Hospitalization of patients infected with the severe acute respiratory syndrome virus 2 (SARS-CoV-2) have remained considerable worldwide. Patients often develop severe complications and have high mortality rates. The cycle threshold (Ct) value derived from nasopharyngeal swab samples using real time polymerase chain reaction (RT-PCR) may be a useful prognostic marker in hospitalized patients with SARS-CoV-2 infection, however, its role in predicting the course of the pandemic has not been evaluated thus far.

Methods

We conducted a retrospective cohort study which included all patients who had a nasopharyngeal sample positive for SARS-CoV-2 between April 4 –June 5, 2020. The Ct value was used to estimate the number of viral particles in a patient sample. The trend in initial viral load on admission on a population level was evaluated. Moreover, patient characteristics and outcomes stratified by viral load categories were compared and initial viral load was assessed as an independent predictor of intubation and in-hospital mortality.

Results

A total of 461 hospitalized patients met the inclusion criteria. This study consisted predominantly of acutely infected patients with a median of 4 days since symptom onset to PCR. As the severity of the pandemic eased, there was an increase in the percentage of samples in the low initial viral load category, coinciding with a decrease in deaths.

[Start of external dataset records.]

(** * False-positive classification and recurrence analytics

    A shallow embedding of the scoring engine
    ([backend/src/utils/fp-scoring.utils.ts]), of the analysis service
    ([services/false-positive.service]: [calculateFPScore],
    [calculateSummary], [getSummaryFast], [analyzeEntityRecurrence],
    [setThresholds], [generateRecommendations],
    [calculateAvgResolutionTime]) and of the threshold, list, entity and
    summary endpoints of
    [backend/src/controllers/false-positive.controller.ts].

    Modelling conventions.
    - A JavaScript [number] is an exact rational ([Q]); the one special
      value the code reacts to, [NaN] in [problem.duration], is a
      constructor of [jsnum].  Rounding of binary64 arithmetic is not
      modelled; results are compared with [==] on [Q].
    - A string is a [string] of UTF-8 bytes.
    - The persisted collection is the list of its documents; an
      aggregation pipeline is the composition of its stages over that
      list. *)

From Stdlib Require Import QArith Qminmax Qabs Qround Lqa Lia ZArith.
From Stdlib Require Import List String Ascii Bool DecimalString.
From Stdlib Require Import Sorted Permutation.
Import ListNotations.

Open Scope Q_scope.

Compared to an initial low viral load, a high initial viral load was an independent predictor of in-hospital mortality (OR 5.5, CI 3.1–9.7, p < 0.001) and intubation (OR 1.82 CI 1.07–3.11, p = 0.03), while an initial intermediate viral load was associated with increased risk of inpatient mortality (OR 1.9, CI 1.14–3.21, p = 0.015) but not with increased risk for intubation.

Conclusion

The Ct value obtained from nasopharyngeal samples of hospitalized patients on admission may serve as a prognostic marker at an individual level and may help predict the course of the pandemic when evaluated at a population level.

Introduction

As of March 11, 2021, more than 110 million cases of the severe acute respiratory syndrome virus 2 (SARS-CoV-2) have been reported worldwide. The majority of cases have been reported from the United States with more than 500,000 deaths so far in the U.S alone [1]. Several studies evaluated the association between SARS-CoV-2 viral load (VL) and patient outcomes. Zheng S et al. demonstrated that patients with severe disease had late shedding peaks compared to patients with mild disease. The authors also reported that the virus could be isolated up to 29 days after symptom onset with declining VLs over time [2]. More recently, several studies demonstrated that a high SARS-CoV-2 viral load was an independent predictor of mortality in large hospital cohorts [36] however, trends in the initial viral load over time at a population level have not been evaluated thus far. Also, similar data from a predominantly African American population have not been reported.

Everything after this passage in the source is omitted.